We do not think that Carahsoft has shown that the agency's determination to procure the same, internally-hosted EPPAS software system was unreasonable. The protester's position is essentially that the agency can contract for the services necessary to create and maintain more than one system, and that therefore the agency itself will not be burdened. The protester ignores the duplication of effort to the agency of having two different software systems serviced by two contractors and the reality that the agency, in its oversight capacity, would expend more time monitoring and evaluating the work of two contractors rather than one. In this regard, an agency may place restrictions in a solicitation when its aim is to establish a single contractor's responsibility for a technical system so that the government is relieved of the need to analyze the source of technical problems and to avoid –finger pointing— between contractors, Tucson Mobilephone, Inc., B-256802, July 27, 1994, 94-2 CPD para. 45 at 3, or to ensure the technical integrity and performance of a computer system. MASSTOR Sys. Corp., B'211240, Dec. 27, 1983, 84-1 CPD para. 23 at 3; see also Pacific Northwest Bell Tel. Co., Mountain States Tel. Co., B-227850, Oct. 21, 1987, 87-2 CPD para. 379 at 5 (describing protests that were denied where multiple acquisitions would involve unacceptable technical risks or defeat a requirement for interchangeability or compatibility within a computer system, or where a single contractor was required to ensure the effective coordination of interrelated tasks).

The protester also asserts that the government generally is moving in the direction of external hosting of software, in order to divest itself entirely of its systems management responsibilities, and that from a total business management perspective it makes sense for the agency to remove the solicitation requirement that the EPPAS be capable of being internally hosted. Whatever the merits of that argument, in this particular case, DOJ is constrained by the requirement that the FBI's EPPAS be housed internally. We believe that the agency had a reasonable basis, given that constraint and its need for efficiency, to conclude that there are certain advantages associated with the purchase of identical software systems in furtherance of the agency's performance appraisal modernization efforts.

The protest is denied.

Anthony H. Gamboa
General Counsel



[1] GovWorks is a franchise fund established in the Department of Interior to provide administrative procurement services to federal agencies. DOJ entered into an agreement with GovWorks for procurement support in connection with this acquisition.

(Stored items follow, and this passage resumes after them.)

Definition must_haves : list (string * list string) :=
  [ ("Name", [ "name is"; "i am"; "my name" ]);
    ("Age", [ "years old"; "age is"; "i am 1"; "i am 2"; "i am 3"; "i am 4";
              "i am 5"; "i am 6"; "i am 7"; "i am 8"; "i am 9" ]);
    ("School/Class", [ "study in"; "class"; "grade"; "school"; "student at" ]);
    ("Family", [ "family"; "parents"; "brother"; "sister"; "mother"; "father";
                 "live with" ]);
    ("Hobbies", [ "hobby"; "hobbies"; "like to"; "enjoy"; "love to";
                  "playing"; "reading" ]) ].

Definition good_to_haves : list (string * list string) :=
  [ ("Family Details", [ "father is"; "mother is"; "sister is"; "brother is";
                         "parents are" ]);
    ("Origin", [ "i am from"; "parents are from"; "born in"; "native" ]);
    ("Ambition", [ "want to become"; "goal"; "future"; "aim to"; "dream" ]);
    ("Unique", [ "interesting"; "unique"; "fact about me"; "special" ]);
    ("Strengths", [ "strength"; "good at"; "achievement"; "proud of" ]) ].

Definition closings : list string := [ "thank you"; "thanks"; "that's all" ].

(** 1.1 Salutation (lines 44-51). *)
Definition salutation (lower_text : string) : Z :=
  if Str.any_in strong_salutations lower_text then 5
  else if Str.any_in good_salutations lower_text then 4
  else if Str.any_in basic_salutations lower_text then 2
  else 0.

(** The loop of lines 63-65 and 78-80: [points] for each category one of
    whose patterns is in the text. *)
Definition keyword_points (points : Z) (table : list (string * list string))
  (lower_text : string) : Z :=
  fold_left
    (fun acc kv => if Str.any_in (snd kv) lower_text then acc + points else acc)
    table 0.

(** The inner loops of lines 88-92, 95-99 and 102-106: the position of the
    first pattern, in the order of the list, that [find] locates. *)
Fixpoint first_found (patterns : list string) (lower_text : string) : Z :=
  match patterns with
  | [] => -1
  | p :: ps =>
      let idx := Str.find p lower_text in
      if negb (idx =? -1) then idx else first_found ps lower_text
  end.

(** Lines 85-92. *)
Definition build_indices (lower_text : string) : list (string * Z) :=
  fold_left
    (fun indices kv => dict_set indices (fst kv) (first_found (snd kv) lower_text))
    must_haves [].

(** Lines 94-99. *)
Definition salutation_index (lower_text : string) : Z :=
  first_found (good_salutations ++ basic_salutations)%list lower_text.

(** Lines 101-106. *)
Definition closing_index (lower_text : string) : Z :=
  first_found closings lower_text.

(** 1.4 Flow (lines 85-122). *)
Definition flow (lower_text : string) : M Z :=
  let indices := build_indices lower_text in
  let salutation_idx := salutation_index lower_text in
  let closing_idx := closing_index lower_text in
  let flow_score := 5 in
  c1 <- and_then (negb (salutation_idx =? -1))
          (n <- getitem indices "Name" ;;
           and_then (negb (n =? -1))
             (n' <- getitem indices "Name" ;; ret (n' <? salutation_idx))) ;;
  let flow_score := if c1 then flow_score - 2 else flow_score in
  c2 <- and_then (negb (closing_idx =? -1))
          (n <- getitem indices "Name" ;;
           and_then (negb (n =? -1))
             (n' <- getitem indices "Name" ;; ret (closing_idx <? n'))) ;;
  let flow_score := if c2 then flow_score - 3 else flow_score in
  c3 <- (h <- getitem indices "Hobbies" ;;
         and_then (negb (h =? -1))
           (n <- getitem indices "Name" ;;
            and_then (negb (n =? -1))
              (h' <- getitem indices "Hobbies" ;;
               n' <- getitem indices "Name" ;; ret (h' <? n')))) ;;
  let flow_score := if c3 then flow_score - 1 else flow_score in
  ret (Z.max 0 flow_score).

Definition evaluate_content_structure (self : IntroductionScorer)
  (text : string) : M Content.t :=
  emit (Invoked ContentStructure) ;;
  let lower_text := Str.lower text in
  let salutation_score := salutation lower_text in
  let must_have_score := Z.min 20 (keyword_points 4 must_haves lower_text) in
  let good_to_have_score :=
    Z.min 10 (keyword_points 2 good_to_haves lower_text) in
  flow_score <- flow lower_text ;;
  let total :=
    salutation_score + must_have_score + good_to_have_score + flow_score in
  ret {| Content.salutation_score := salutation_score;
         Content.keyword_must_have_score := must_have_score;
         Content.keyword_good_to_have_score := good_to_have_score;
         Content.flow_score := flow_score;
         Content.total := total |}.

(** ** Speech rate (lines 134-158) *)

(** Lines 144-153. *)
Definition speech_rate_score (wpm : Q) : Z :=
  (if wpm >? 161 then 2
   else if (141 <=? wpm) && (wpm <=? 160) then 6
   else if (111 <=? wpm) && (wpm <=? 140) then 10
   else if (81 <=? wpm) && (wpm <=? 110) then 6
   else 2)%float.

(** Lines 139-142: the words per minute of a text spoken in 52 seconds. *)
Definition words_per_minute (text : string) : M Q :=
  let words := Str.split text in
  let word_count := Str.len words in
  duration_min <- truediv 52 60 ;;
  if (duration_min >? 0)%float
  then truediv (inject_Z word_count) duration_min
  else ret 0%Q.

Definition evaluate_speech_rate (self : IntroductionScorer) (text : string)
  : M Speech.t :=
  emit (Invoked SpeechRate) ;;
  wpm <- words_per_minute text ;;
  let score := speech_rate_score wpm in
  ret {| Speech.wpm := Num.int wpm; Speech.score := score |}.

(** ** Language and grammar (lines 160-212) *)

(** Lines 181-190. *)
Definition grammar_band (g_ratio : Q) : Z :=
  (if g_ratio >=? 0.9 then 10
   else if (0.7 <=? g_ratio) && (g_ratio <? 0.9) then 8
   else if (0.5 <=? g_ratio) && (g_ratio <? 0.7) then 6
   else if (0.3 <=? g_ratio) && (g_ratio <? 0.5) then 4
   else 2)%float.

(** Lines 197-206. *)
Definition vocab_band (ttr : Q) : Z :=
  (if ttr >=? 0.9 then 10
   else if (0.7 <=? ttr) && (ttr <? 0.9) then 8
   else if (0.5 <=? ttr) && (ttr <? 0.7) then 6
   else if (0.3 <=? ttr) && (ttr <? 0.5) then 4
   else 2)%float.

(** Lines 173-176: the number of issues, 0 without a checker. *)
Definition count_errors (self : IntroductionScorer) (text : string) : M Z :=
  let errors := 0 in
  match grammar_tool self with
  | Some tool =>
      emit (GrammarCheck text) ;;
      let matches := check tool text in
      ret (Str.len matches)
  | None => ret errors
  end.

(** Lines 178-179. *)
Definition grammar_ratio (errors word_count : Z) : M Q :=
  r <- truediv (inject_Z errors) (inject_Z word_count) ;;
  let errors_per_100 := (r * 100)%Q in
  q <- truediv errors_per_100 10 ;;
  ret (1 - Num.min q 1)%Q.

Definition evaluate_language_grammar (self : IntroductionScorer)
  (text : string) : M Language.t :=
  emit (Invoked LanguageGrammar) ;;
  let words := Str.split text in
  let word_count := Str.len words in
  if word_count =? 0
  then ret {| Language.grammar_score := 0;
              Language.vocabulary_richness_score := 0;
              Language.total := 0 |}
  else
    errors <- count_errors self text ;;
    g_ratio <- grammar_ratio errors word_count ;;
    let grammar_score := grammar_band g_ratio in
    let tokens := map Str.lower words in
    let unique_tokens := Str.distinct tokens in
    ttr <- (if Str.len tokens >? 0
            then truediv (inject_Z unique_tokens) (inject_Z (Str.len tokens))
            else ret 0%Q) ;;
    let vocab_score := vocab_band ttr in
    ret {| Language.grammar_score := grammar_score;
           Language.vocabulary_richness_score := vocab_score;
           Language.total := grammar_score + vocab_score |}.

(** ** Clarity (lines 214-259) *)

Definition fillers : list string :=
  [ "um"; "uh"; "like"; "you know"; "so"; "actually";
    "basically"; "right"; "i mean"; "well"; "kinda";
    "sort of"; "okay"; "hmm"; "ah" ].

(** Lines 244-253. *)
Definition clarity_band (rate_percent : Q) : Z :=
  (if rate_percent <=? 3 then 15
   else if (4 <=? rate_percent) && (rate_percent <=? 6) then 12
   else if (7 <=? rate_percent) && (rate_percent <=? 9) then 9
   else if (10 <=? rate_percent) && (rate_percent <=? 12) then 6
   else 3)%float.

(** Lines 231-240: the tokens that are fillers, and the occurrences of the
    fillers that hold a space. *)
Definition count_fillers (lower_text : string) (words : list string) : Z :=
  let filler_count :=
    fold_left
      (fun acc w => if Str.mem w fillers then acc + 1 else acc) words 0 in
  let multi_word_fillers := filter (fun f => Str.contains " " f) fillers in
  fold_left (fun acc f => acc + Str.count f lower_text)
    multi_word_fillers filler_count.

[2] Components include multiple offices, boards, and divisions, and bureaus such as the Federal Bureau of Investigation (FBI), Federal Bureau of Prisons, Drug Enforcement Administration, U.S. Marshals Service, Office of Justice Programs, and the Bureau of Alcohol, Tobacco, Firearms and Explosives.

[3] Because, as explained below, we deny Carahsoft's protest that the solicitation improperly limited competition by requiring a software package that can be internally hosted, we need not reach Carahsoft's other bases of protest--i.e., that the agency's decision to procure the certification and accreditation for the new software system separate from the system itself is unreasonable, and that the agency's decision not to allow fixed-price quotations is unreasonable. Carahsoft concedes that it does not offer a software package that can be internally hosted. Accordingly, Carahsoft is not an interested party under our Bid Protest Regulations to challenge either the agency's decision to procure the certification and approval separately or to prohibit fixed-price quotations. See 4 C.F.R. sect. 21.0(a) (2005).